Figure 2: This plot varies the perturbation length for perturbations in Layer 6 resid_pre. The x-axis is the perturbation length and the y-axis is the mean KL of logits . On the right, we compare “isotropic difference,” “cov-random difference,” and “real mixture.” On the left, we compare “isotropic random,” “cov-random mixture,” and “real mixture.”  “Cov-random mixture” induces a significantly greater change in model output than isotropic random. While the model is more sensitive to “real mixture” directions than the two other perturbation types, there is minimal difference between “real mixture” and “cov-random mixture.”

Revisiting Pathological Errors Under New Baselines

We reran the analysis from Gurnee 2024 [LW · GW], this time incorporating the two new baselines. We also compared multiple SAEs with different L0 values. Our results confirmed the original finding that substituting the base activation with the SAE reconstruction, SAE(x), changes the next token prediction probabilities significantly more than substituting an isotropically random point at the same distance  (Figure 3). When perturbing along the cov-random mixture or real mixture directions, the average KL divergence is generally closer to that of SAE(x). However, there is considerable variability depending on the layer. For Layer 6, the SAE models across L0 generally seem to have nearly the same KL as that of cov-random mixture (Figure 4). While this suggests that addressing isotropy mitigates the previously observed pathologically high-KL behavior in SAE errors, questions remain about the variability observed across different layers.

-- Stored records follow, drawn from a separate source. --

(** * Honey quality pipeline: rule-based scoring, classification,
      validation, batch orchestration and alerting.

    A shallow embedding of the decision logic of [src/industrial_etl.py],
    [src/unified_powerbi_generator.py], [src/powerbi_integration.py],
    [src/monitoring_system.py] and of the report line of
    [src/industrial_pipeline.py].

    Numbers: Python's [float] and numpy's [float64] are IEEE 754 binary64,
    which is what Rocq's primitive [float] is; [<=], [>=], [<], [>], [-] and
    [abs] are the primitive operations, so NaN and the infinities behave as
    they do in the interpreter.

    Mappings ([dict], a row [pd.Series]) are [gmap string _]; a subscript on
    an absent key raises [KeyError].  Exceptions are represented by their
    [str(e)], which is all the code ever reads of them. *)

From Stdlib Require Import Floats ZArith QArith Lia List.
From Corelib Require PosDef.
From stdpp Require Import gmap strings.

(* ===================================================================== *)
(** ** The Python runtime the sources rely on *)
(* ===================================================================== *)

Module Py.

(** Outcome of a Python expression: a value, or a raised [Exception]
    carrying [str(e)]. *)
Inductive exc (A : Type) : Type :=
| Ok (a : A)
| Raise (e : string).
Arguments Ok {A} a.
Arguments Raise {A} e.

#[global] Instance exc_ret : MRet exc := fun A a => Ok a.
#[global] Instance exc_bind : MBind exc := fun A B f m =>
  match m with
  | Ok a => f a
  | Raise e => Raise e
  end.
#[global] Instance exc_fmap : FMap exc := fun A B f m =>
  match m with
  | Ok a => Ok (f a)
  | Raise e => Raise e
  end.

(** [repr] of a string key, as [str(KeyError(k))] prints it. *)
Definition repr_str (k : string) : string := "'" +:+ k +:+ "'".

(** [repr] of a list of strings. *)
Definition repr_list (ks : list string) : string :=
  "[" +:+ String.concat ", " (map repr_str ks) +:+ "]".

(** [d[k]] on a mapping. *)
Definition getitem {V : Type} (d : gmap string V) (k : string) : exc V :=
  match d !! k with
  | Some v => Ok v
  | None => Raise (repr_str k)
  end.

(** [k in d]. *)
Definition contains {V : Type} (k : string) (d : gmap string V) : bool :=
  bool_decide (is_Some (d !! k)).

(** [s.endswith(suffix)]. *)
Definition endswith (s suffix : string) : bool :=
  let n := String.length s in
  let m := String.length suffix in
  (m <=? n)%nat && String.eqb (String.substring (n - m) m s) suffix.

(** [max(a, b)] on two floats: the first argument is kept unless the
    second compares strictly greater. *)
Definition max (a b : float) : float :=
  if PrimFloat.ltb a b then b else a.

(** [x >= y] and [x > y] are the mirrored primitive comparisons. *)
Definition ge (x y : float) : bool := PrimFloat.leb y x.
Definition gt (x y : float) : bool := PrimFloat.ltb y x.

(** [pd.isna] on a float cell. *)
Definition isna (x : float) : bool := negb (PrimFloat.eqb x x).

(** A row handed to a scoring function: a [pd.Series] indexed by column
    name. *)
Abbreviation Series := (gmap string float).

End Py.
Import Py.

Declare Scope py_scope.
Delimit Scope py_scope with py.
Notation "x <= y" := (PrimFloat.leb x y) : py_scope.
Notation "x < y" := (PrimFloat.ltb x y) : py_scope.
Notation "x >= y" := (Py.ge x y) : py_scope.
Notation "x > y" := (Py.gt x y) : py_scope.
Notation "x - y" := (PrimFloat.sub x y) : py_scope.

(* ===================================================================== *)
(** ** [unified_powerbi_generator.py]: fixed-threshold scoring and
       classification *)
(* ===================================================================== *)

Module Unified.
Local Open Scope float_scope.

(** [UnifiedPowerBIGenerator._calculate_quality_score] *)
Definition _calculate_quality_score (row : Series) : exc float :=
  let score := 100 in
  (* Moisture scoring (target: 17.5%) *)
  moisture ← getitem row "moisture";
  let moisture_dev := abs (moisture - 17.5) in
  let score :=
    if (moisture_dev <= 1.0)%py then score - 0
    else if (moisture_dev <= 2.0)%py then score - 5
    else if (moisture_dev <= 3.0)%py then score - 10
    else score - 20 in
  (* pH scoring (target: 5.0) *)
  ph ← getitem row "ph";
  let ph_dev := abs (ph - 5.0) in
  let score :=
    if (ph_dev <= 0.5)%py then score - 0
    else if (ph_dev <= 1.0)%py then score - 5
    else if (ph_dev <= 1.5)%py then score - 10
    else score - 20 in
  (* Diastase activity scoring (min: 8.0) *)
  activity ← getitem row "diastase_activity";
  let score :=
    if (activity >= 8.0)%py then score - 0
    else if (activity >= 6.0)%py then score - 5
    else score - 15 in
  (* HMF scoring (max: 40.0) *)
  hmf ← getitem row "h_m_f";
  let score :=
    if (hmf <= 40.0)%py then score - 0
    else if (hmf <= 50.0)%py then score - 5
    else score - 15 in
  Ok (Py.max 0.0 score).

(** [UnifiedPowerBIGenerator._categorize_quality] *)
Definition _categorize_quality (score : float) : string :=
  if (score >= 95)%py then "Premium"
  else if (score >= 90)%py then "Excellent"
  else if (score >= 80)%py then "Good"
  else if (score >= 70)%py then "Fair"
  else "Poor".

(** [UnifiedPowerBIGenerator._get_compliance_status] *)
Definition _get_compliance_status (score : float) : string :=
  if (score >= 80)%py then "Compliant"
  else if (score >= 70)%py then "Warning"
  else "Non-Compliant".

End Unified.

(* ===================================================================== *)
(** ** [industrial_etl.py]: configurable rules, validation and scoring *)
(* ===================================================================== *)

Module ETL.
Local Open Scope float_scope.

(** [ETLConfig.business_rules : Dict[str, Dict[str, float]]] *)
Abbreviation Rules := (gmap string (gmap string float)).

(** [rules[p][k]] *)
Definition rule (rules : Rules) (p k : string) : exc float :=
  r ← getitem rules p; getitem r k.

(** The built-in rule set of [_load_config]'s fallback branch. *)
Definition default_business_rules : Rules :=
  {[ "moisture" := {[ "min" := 15.0; "max" := 20.0 ]};
     "ph" := {[ "min" := 3.5; "max" := 6.5 ]};
     "diastase_activity" := {[ "min" := 8.0 ]};
     "h_m_f" := {[ "max" := 40.0 ]} ]}.

(** The four blocks of [_calculate_quality_score], each taking the running
    score to the running score. *)
Definition score_moisture (rules : Rules) (row : Series) (score : float) : exc float :=
  if contains "moisture" rules then
    moisture ← getitem row "moisture";
    min_val ← rule rules "moisture" "min";
    max_val ← rule rules "moisture" "max";
    Ok (if (min_val <= moisture)%py && (moisture <= max_val)%py then score - 0
        else if (min_val - 1 <= moisture)%py && (moisture <= max_val + 1)%py then score - 5
        else score - 15)
  else Ok score.

Definition score_ph (rules : Rules) (row : Series) (score : float) : exc float :=
  if contains "ph" rules then
    ph ← getitem row "ph";
    min_val ← rule rules "ph" "min";
    max_val ← rule rules "ph" "max";
    Ok (if (min_val <= ph)%py && (ph <= max_val)%py then score - 0
        else if (min_val - 0.5 <= ph)%py && (ph <= max_val + 0.5)%py then score - 5
        else score - 15)
  else Ok score.

Definition score_diastase (rules : Rules) (row : Series) (score : float) : exc float :=
  if contains "diastase_activity" rules then
    activity ← getitem row "diastase_activity";
    min_val ← rule rules "diastase_activity" "min";
    Ok (if (activity >= min_val)%py then score - 0
        else if (activity >= min_val - 2)%py then score - 5
        else score - 15)
  else Ok score.

Definition score_hmf (rules : Rules) (row : Series) (score : float) : exc float :=
  if contains "h_m_f" rules then
    hmf ← getitem row "h_m_f";
    max_val ← rule rules "h_m_f" "max";
    Ok (if (hmf <= max_val)%py then score - 0
        else if (hmf <= max_val + 10)%py then score - 5
        else score - 15)
  else Ok score.

(** The running score just before the final [max(0.0, score)]. *)
Definition raw_quality_score (rules : Rules) (row : Series) : exc float :=
  score ← score_moisture rules row 100.0;
  score ← score_ph rules row score;
  score ← score_diastase rules row score;
  score_hmf rules row score.

(** [IndustrialETLProcessor._calculate_quality_score] *)
Definition _calculate_quality_score (rules : Rules) (row : Series) : exc float :=
  score ← raw_quality_score rules row;
  Ok (Py.max 0.0 score).

(** [IndustrialETLProcessor._categorize_quality] *)
Definition _categorize_quality (score : float) : string :=
  if (score >= 90)%py then "Excellent"
  else if (score >= 80)%py then "Good"
  else if (score >= 70)%py then "Fair"
  else "Poor".

(** *** Frames *)

(** A [pd.DataFrame] with float columns: the column index and the rows.
    A cell that a row does not hold is NaN, as in pandas. *)
Record DataFrame := {
  columns : list string;
  rows : list Series
}.

Definition cell (r : Series) (c : string) : float := default nan (r !! c).

(** [data[c]]: selecting a column that the frame does not have raises
    [KeyError(c)]. *)
Definition column (data : DataFrame) (c : string) : exc unit :=
  if bool_decide (c ∈ columns data) then Ok tt else Raise (repr_str c).

(** [data[mask]] for a row-wise boolean mask. *)
Definition select (keep : Series → bool) (data : DataFrame) : DataFrame :=
  {| columns := columns data; rows := filter (λ r, keep r = true) (rows data) |}.

(** [data.dropna(subset=...)]: labels missing from the column index raise
    [KeyError] with the list of them; otherwise the rows with a NaN in one
    of the columns go. *)
Definition dropna (subset : list string) (data : DataFrame) : exc DataFrame :=
  let missing := filter (λ c, c ∉ columns data) subset in
  match missing with
  | [] => Ok (select (λ r, forallb (λ c, negb (isna (cell r c))) subset) data)
  | _ => Raise (repr_list missing)
  end.

(** [data.shape] *)
Definition shape (data : DataFrame) : nat * nat :=
  (length (rows data), length (columns data)).

(** The four blocks of [_apply_business_rules], each taking the frame to
    the filtered frame. *)
Definition validate_moisture (rules : Rules) (data : DataFrame) : exc DataFrame :=
  if contains "moisture" rules then
    column data "moisture";;
    min_val ← rule rules "moisture" "min";
    max_val ← rule rules "moisture" "max";
    Ok (select (λ r, (cell r "moisture" >= min_val)%py &&
                     (cell r "moisture" <= max_val)%py) data)
  else Ok data.

Definition validate_ph (rules : Rules) (data : DataFrame) : exc DataFrame :=
  if contains "ph" rules then
    column data "ph";;
    min_val ← rule rules "ph" "min";
    max_val ← rule rules "ph" "max";
    Ok (select (λ r, (cell r "ph" >= min_val)%py &&
                     (cell r "ph" <= max_val)%py) data)
  else Ok data.

Definition validate_diastase (rules : Rules) (data : DataFrame) : exc DataFrame :=
  if contains "diastase_activity" rules then
    column data "diastase_activity";;
    min_val ← rule rules "diastase_activity" "min";
    Ok (select (λ r, (cell r "diastase_activity" >= min_val)%py) data)
  else Ok data.

Definition validate_hmf (rules : Rules) (data : DataFrame) : exc DataFrame :=
  if contains "h_m_f" rules then
    column data "h_m_f";;
    max_val ← rule rules "h_m_f" "max";
    Ok (select (λ r, (cell r "h_m_f" <= max_val)%py) data)
  else Ok data.

(** [IndustrialETLProcessor._apply_business_rules] *)
Definition _apply_business_rules (rules : Rules) (data : DataFrame) : exc DataFrame :=
  data ← validate_moisture rules data;
  data ← validate_ph rules data;
  data ← validate_diastase rules data;
  data ← validate_hmf rules data;
  Ok data.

Figure 3: This plot compares the average KL divergence of four different substitution types. On the x-axis we have different GPT2-small layers. Joseph Bloom SAE was used. The isotropic random substitutions have a much smaller average KL divergence than other substitution types. Across all the layers, the KL of cov-random mixture are slightly smaller than the KL of real mixture directions. KL of SAE(x) is sometimes smaller, sometimes greater than that of cov-random mixture.
Figure 4: This plot compares the average KL divergence of four different substitution types. On the x-axis we have different SAE models. Joseph Bloom SAE was the SAE used in the original Gurnee 2024 [LW · GW] paper. The local SAE from Braun 2024 refers to traditional SAEs. The isotropic random substitutions have a much smaller average KL divergence than other substitution types. Across the various SAE models, the three other substitution types (SAE(x), cov-random mixture, and real mixture) have generally similar average KL divergence. 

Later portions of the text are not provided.